Miso Extra et MSG : le rap anglo-nippon à emporter partout

Depuis 2022, une certaine Miso Extra court sur les ondes de la BBC. Dans une allégorie léchée, elle est venue clore l’été 2023 avec une pommade pour les oreilles nommée « MSG ». MSG, c’est le nom d’un exhausteur de goût asiatique, autrement appelé glutamate, ingrédient largement employé aujourd’hui : une autre façon d’assumer sa musique édulcorée et douce, entre RnB, rap et sonorités japonaises. Ce que l’artiste appelle « Umami pour les oreilles » vient les caresser d’une façon étonnante entre West Coast et soleil levant.
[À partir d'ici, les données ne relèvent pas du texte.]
(** * Caixa-Cubic-Finance: the Telegram document bot

    A shallow embedding of [telegram_document_bot.py]: the financial
    calculator ([money], [monthly_payment]), the signature-line drawables
    of the three PDF builders, and the conversation handlers together with
    the [ConversationHandler] that dispatches to them.

    Modelling conventions.
    - A Python [float] is a value of [pyfloat]: a rational number, an
      infinity or NaN.  Arithmetic on finite values is exact: the rounding
      error and the overflow of binary64 are abstracted, and so is the
      sign of zero (it only shows when a zero is printed).
    - A Python [str] is a [string] holding its UTF-8 bytes.
    - [context.user_data] is a [gmap string pyval].
    - A handler is a computation in the monad [M]: it threads the [world]
      (the user data and the log of what was sent or built) and either
      returns or raises.  A raised exception keeps the mutations made
      before it, as in Python.
    - The PDF backend and the transport are outside the program: whether
      a builder or a delivery raises is read from an [env], and what the
      drawing code reads from files and fonts from [Draw.assets].  A
      [reply_text] and an [ImageReader] are taken to succeed. *)

From Stdlib Require Import ZArith NArith QArith Qround Qabs Qpower Lia Lqa.
From Stdlib Require Import String Ascii List DecimalString DecimalN.
From stdpp Require Import gmap strings.
Import ListNotations.

(** ** Exceptions and results *)

Inductive exn : Type :=
| ValueError
| ZeroDivisionError
| KeyError (key : string)
| TypeError
| InvalidOperation
| BuildFailure
| SendFailure.

Inductive result (A : Type) : Type :=
| Ok (a : A)
| Raise (e : exn).
Arguments Ok {A} a.
Arguments Raise {A} e.

Definition rbind {A B} (r : result A) (f : A -> result B) : result B :=
  match r with
  | Ok a => f a
  | Raise e => Raise e
  end.

(** ** Numbers *)

Module Num.
Local Open Scope Q_scope.

(** A Python float. *)
Inductive pyfloat : Type :=
| Fin (q : Q)
| Inf (neg : bool)
| NaN.

Definition Qnegb (q : Q) : bool := (Qnum q <? 0)%Z.
Definition Qzerob (q : Q) : bool := (Qnum q =? 0)%Z.

Definition of_int (n : Z) : pyfloat := Fin (inject_Z n).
De premier abord, le packaging alléchant de la couverture de l’EP interpelle. Son flacon fait écho aux nouilles instantanées de son prédécesseur, Great Taste et souligne autant le sens du détail de Miso Extra que la volonté d’une continuité entre chaque opus. Pour ne laisser aucun doute, la synth pop présente dans les deux derniers morceaux de Great Taste s’étend dans l’introduction de son nouvel EP et formera même une enveloppe entière. À l’intérieur de celle-ci s’y trouvent les influences de J Dilla et de la West Coast, qu’elle mixe savamment avec ses origines nippones. Le morceau 50/50 est un très bon exemple du genre, une funk sucrée aux accents californiens flanquée d’une rythmique propre au bounce. D’une autre façon, Space Junk et son bruit métallique jalonnent une route en lacets qu’on l’imagine dessiner avec ses notes vocales, ouvrant sur le ciel.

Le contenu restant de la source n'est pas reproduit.